Book Review - The Eye of the Needle

Author: Ken Follett
Published in: 1978

My habit of selecting a book for reading has undergone a small change. Initially it used to pick books recommended by friends, not I’ve started using Wikipedia. I search for an author in Wikipedia and from the article I get to know the best novels written by the author.

Recently I went through the article on Ken Follett in Wikipedia and read that the Eye of the Needle was his first success, and a brief about the book was enough to tell me that I would like it.

The book is a work of fiction, woven craftily around a historic event. In 1944, during WW2, the Allied forces were planning a great invasion in the German occupied France, to get a stronghold on Europe from where they could attack Germany. The Allied forces created a fictitious army group, which consisted of dummy airplanes, dummy tanks and barracks. A real general was also posted there, along with a few hundred soldiers, to give the German reconnaissance the picture that a huge army was being built up for invasion.

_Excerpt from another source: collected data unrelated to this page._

(* ===== verification/Observe.v ===== *)
(** * The deployment engine: what is dirty, and the plan

    Models [observeNode] and its parts ([deploy/observe.go]): the comparison
    of the desired state of a node with its containers, the observation
    record, namespaces and overlays; and [BuildContext] of [deploy/engine.go],
    the plan that makes good the difference. What the renderer, the runtime
    specification and the wire hash of an object come to are arguments, and so
    is what the node shows at the moment it is looked at ([View]). *)

From stdpp Require Import base gmap strings list fin_maps sorting.
From Stdlib Require Import ZArith Lia.
From S2P Require Import Prelude Text Model Coordination Plan Engine Preserve Restore Replace.

Local Open Scope string_scope.
Local Open Scope list_scope.
Local Open Scope Z_scope.

(** ** Inputs *)

(** The hashes of a rendered configuration. *)
Record Rendered := mkRendered {
  rdConfig : string; rdFile : string; rdCommand : string; rdReady : string
}.
(** [Renderer]: what it renders, and whether it gives a readiness check. *)
Record Renderer := mkRenderer {
  rnRender : EDevice -> result string Rendered; rnReady : EDevice -> bool
}.

(** The fields of [Engine] that observation reads. *)
Record Build := mkBuild {
  bdNode : string; bdModeKey : string; bdRecovery : bool; bdReadOnly : bool; bdRuntime : bool;
  bdProves : bool; bdRenderer : option Renderer;
  bdSpecs : EDevice -> result string finalDeviceSpec;
  bdProbes : bool;
  bdWireHash : ELink -> result string string
}.

Inductive identityErr := Unsupported | IdentityUnknown (e : string).

(** What a node shows: the record's file, its containers, the overlays that
    are expected and there, the namespace of a container, what the semantic
    probe and the continuity proof of a device answer, and the errors of the
    three pools' contexts and of writing the record. *)
Record View := mkView {
  vwFile : ObservationFile;
  vwContainers : result string (list Container);
  vwExpected : result string (list LogicalBinding * list PhysicalTrunk);
  vwActual : result string (list LogicalBinding * list PhysicalTrunk);
  vwIdentity : Container -> result identityErr NetnsIdentity;
  vwProbe : EDevice -> option string;
  vwBaseline : EDevice -> result string NetnsIdentity;
  vwCancelled : nat -> option string;
  vwWrite : option string
}.

(** [desiredDeviceState]. *)
Record desiredDeviceState := mkDesired { dsRendered : Rendered; dsSpecs : finalDeviceSpec }.

(** [BuildDiff]. *)
Record BuildDiff := mkDiff {
  dfCreate : gset string; dfRecreate : gset string; dfWire : gset string;
  dfConfigure : gset string; dfReady : gset string; dfSemantic : gset string;
  dfCapture : gset string
}.
Definition emptyDiff : BuildDiff := mkDiff ∅ ∅ ∅ ∅ ∅ ∅ ∅.
Definition diffEmpty (d : BuildDiff) : bool :=
  bool_decide (dfCreate d = ∅) && bool_decide (dfWire d = ∅) && bool_decide (dfConfigure d = ∅)
  && bool_decide (dfReady d = ∅) && bool_decide (dfSemantic d = ∅).

(** [DirtyCaptureDevices] and [DirtySemanticDevices]. *)
Definition DirtyCaptureDevices (d : BuildDiff) : list string := sortStrings (elements (dfCapture d)).
Definition DirtySemanticDevices (d : BuildDiff) : list string :=
  sortStrings (elements (dfSemantic d)).

(** ** Overlays *)

Definition sameLogicalBinding (a b : LogicalBinding) : bool :=
  (lbVNI a =? lbVNI b) && (lbVLAN a =? lbVLAN b) && bool_decide (lbPeer a = lbPeer b)
  && (lbMTU a =? lbMTU b) && (lbPort a =? lbPort b) && bool_decide (lbNodeA a = lbNodeA b)
  && bool_decide (lbNodeB a = lbNodeB b).
Definition samePhysicalTrunk (a b : PhysicalTrunk) : bool :=
  bool_decide (ptBridge a = ptBridge b) && bool_decide (ptVxlan a = ptVxlan b)
  && (ptMTU a =? ptMTU b) && (ptPort a =? ptPort b) && bool_decide (ptNodeA a = ptNodeA b)
  && bool_decide (ptNodeB a = ptNodeB b).
Definition trunkPairKey (a b : string) : string :=
  if String.ltb b a then b +:+ nul +:+ a else a +:+ nul +:+ b.
Definition trunkKey (t : PhysicalTrunk) : string := trunkPairKey (ptNodeA t) (ptNodeB t).

(** The last of the bindings with an identifier wins, as in a Go map. *)
Definition bindingsByVNI (bs : list LogicalBinding) : gmap Z LogicalBinding :=
  fold_left (fun m b => <[lbVNI b := b]> m) bs ∅.
Definition trunksByKey (ts : list PhysicalTrunk) : gmap string PhysicalTrunk :=
  fold_left (fun m t => <[trunkKey t := t]> m) ts ∅.

(** An expected object is matched by exactly one that is there. *)
Definition bindingMatched (actual : list LogicalBinding) (want : LogicalBinding) : bool :=
  match List.filter (fun b => lbVNI b =? lbVNI want) actual with
  | [got] => sameLogicalBinding want got
  | _ => false
  end.
Definition trunkMatched (actual : list PhysicalTrunk) (want : PhysicalTrunk) : bool :=
  match List.filter (fun t => bool_decide (trunkKey t = trunkKey want)) actual with
  | [got] => samePhysicalTrunk want got
  | _ => false
  end.

Definition dirtyOverlayBindings (expected actual : list LogicalBinding * list PhysicalTrunk)
    : gset Z :=
  let want := bindingsByVNI expected.1 in
  let trunks := trunksByKey expected.2 in
  let live := List.filter (fun t => negb (ptLegacy t)) actual.2 in
  let strange := existsb (fun b => bool_decide (want !! lbVNI b = None)) actual.1
                 || existsb (fun t => bool_decide (trunks !! trunkKey t = None)) live in
  if strange then dom want
  else dom (filter (fun kb =>
         bindingMatched actual.1 kb.2 = false \/
         Exists (fun kt => ptNodeA kt.2 = lbNodeA kb.2 /\ ptNodeB kt.2 = lbNodeB kb.2 /\
                           trunkMatched live kt.2 = false) (map_to_list trunks)) want).

(** ** One device *)

(** [deviceObservation], with what the semantic probe found added. *)
Record deviceObservation := mkObservation {
  doState : desiredDeviceState; doCreate : bool; doRecreate : bool; doConfigure : bool;
  doReady : bool; doCapture : bool; doSemantic : bool; doDrift : bool
}.

Section Observe.
Variable e : Build.
Variable top : ETop.
Variable view : View.

Definition noRendering : Rendered := mkRendered "" "" "" "".
(** [renderDesired] with [finalRuntimeSpecs]. *)
Definition desiredState (d : EDevice) : result string desiredDeviceState :=
  match match bdRenderer e with None => Ok noRendering | Some r => rnRender r d end with
  | Err x => Err x
  | Ok rendered =>
      match bdSpecs e d with
      | Err x => Err x
      | Ok specs => Ok (mkDesired rendered specs)
      end
  end.
Definition hasReady (d : EDevice) : bool :=
  match bdRenderer e with Some r => rnReady r d | None => false end.
Definition renders : bool := match bdRenderer e with Some _ => true | None => false end.

Definition observedFull (st : desiredDeviceState) : observedDeviceState :=
  let r := dsRendered st in
  mkObserved (fsSpec (dsSpecs st)) (rdConfig r) (rdFile r) (rdCommand r) (rdReady r).

Abbreviation ByName := (gmap string Container) (only parsing).
Definition byNameOf (containers : list Container) : ByName :=
  fold_left (fun m c => <[ctName c := c]> m) containers ∅.
Definition containerOf (byName : ByName) (name : string) : Container :=
  lookup_or noContainer byName name.

(** The container is not the one the device wants. *)
Definition primaryRecreate (byName : ByName) (d : EDevice) (st : desiredDeviceState) : bool :=
  let c := containerOf byName (edContainer d) in
  bool_decide (byName !! edContainer d = None) || bool_decide (ctState c = StateAbsent)
  || negb (bool_decide (label c LabelSpec = fsSpec (dsSpecs st)))
  || negb (bool_decide (label c LabelRuntimeContract = runtimeSpecContractVersion))
  || (bdRecovery e && bool_decide (edKind d = KindService)).
Definition controlDirty (byName : ByName) (d : EDevice) (st : desiredDeviceState) : bool :=
  match fsControl (dsSpecs st) with
  | None => false
  | Some want =>
      let c := containerOf byName (FRRControlContainer d) in
      bool_decide (byName !! FRRControlContainer d = None) || negb (Joinable (ctState c))
      || negb (bool_decide (label c LabelSpec = want))
      || negb (bool_decide (label c LabelRuntimeContract = runtimeSpecContractVersion))
  end.
Definition specDirty (byName : ByName) (d : EDevice) (st : desiredDeviceState) : bool :=
  primaryRecreate byName d st
  || negb (Joinable (ctState (containerOf byName (edContainer d))))
  || controlDirty byName d st.

Definition hashesDiffer (p : observedDeviceState) (r : Rendered) : bool :=
  negb (bool_decide (obConfig p = rdConfig r)) || negb (bool_decide (obFile p = rdFile r))
  || negb (bool_decide (obCommand p = rdCommand r)).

The position of this army as well as the sending out of decodable messages by England made Germany to believe that the Allied army would be invading France at Calais, while the Allied army was preparing to invade through Normandy. The book tells us the possibility of the presence of a master spy, who might have had the knowledge of the plan and was traveling to Germany to warn them. If the spy succeeds, England would loose the war.

The German spy, who goes by the identity Henry Faber, who has been stationed in London to collect information about the movement of troops in England has been assigned to verify the claim that a huge army is being built up to invade France through Calais. He reaches the site and taken enough evidence to prove that the entire army is a fake.

Since the information he possesses is of strategic importance to the war, he decides to take the information himself to Germany. He also sends the photographs which he had taken at the site through a channel which he thought was safe, but it was compromised. Once the photographs were captured by England, the investigation is handed over to the MI5, to capture the spy before he hands over the information to Germany. Two people – Percival Godliman, a professor and Frederick Bloggs, are made in-charge of the operation to capture Faber. The cat and mouse chase takes the readers from London to Aberdeen, with Faber always managing to outsmart MI5.

Another thread in the book follows the story of Lucy Rose, wife of David Rose. They were married one day before David was to join the RAF to fight in the WW2. While driving back home after their wedding they meet with an accident, which results in David being crippled for the rest of his life. This throws their married life out of gear.

The two threads of stories meet, deciding the final outcome of the story. By the time Faber and Lucy meet, Lucy has a son from David named Jo. The ending of the story has not deviated from history, that the Allied forces were able to fool Germany into believing that they would be attacking from Calais and not from Normandy.

While reading the novel, I could not stop myself from comparing the similarities of the story with the story of a recent Hindi movie “Fanaa”.

Fanaa follows the story of a Pakistani spy who is returning back to Pakistan carrying sensitive information. Here too the Pakistani spy is always one step ahead of the authorities until he meets the women, whose part is played by Lucy in the book. The story of the movie has been “Indianized” and a major difference being that the woman is blind, unlike Lucy. During the course of the movie, the woman undergoes surgery to recover her eyesight.

I had watched “Fanaa” on my computer and finished watching the movie in an hour, I fast forwarded most of the scenes.

The novel was a pretty decent read, though I could find a few similarities with respect to the style with “The Day of the Jackal” by Frederick Forsyth, although the stories are totally different.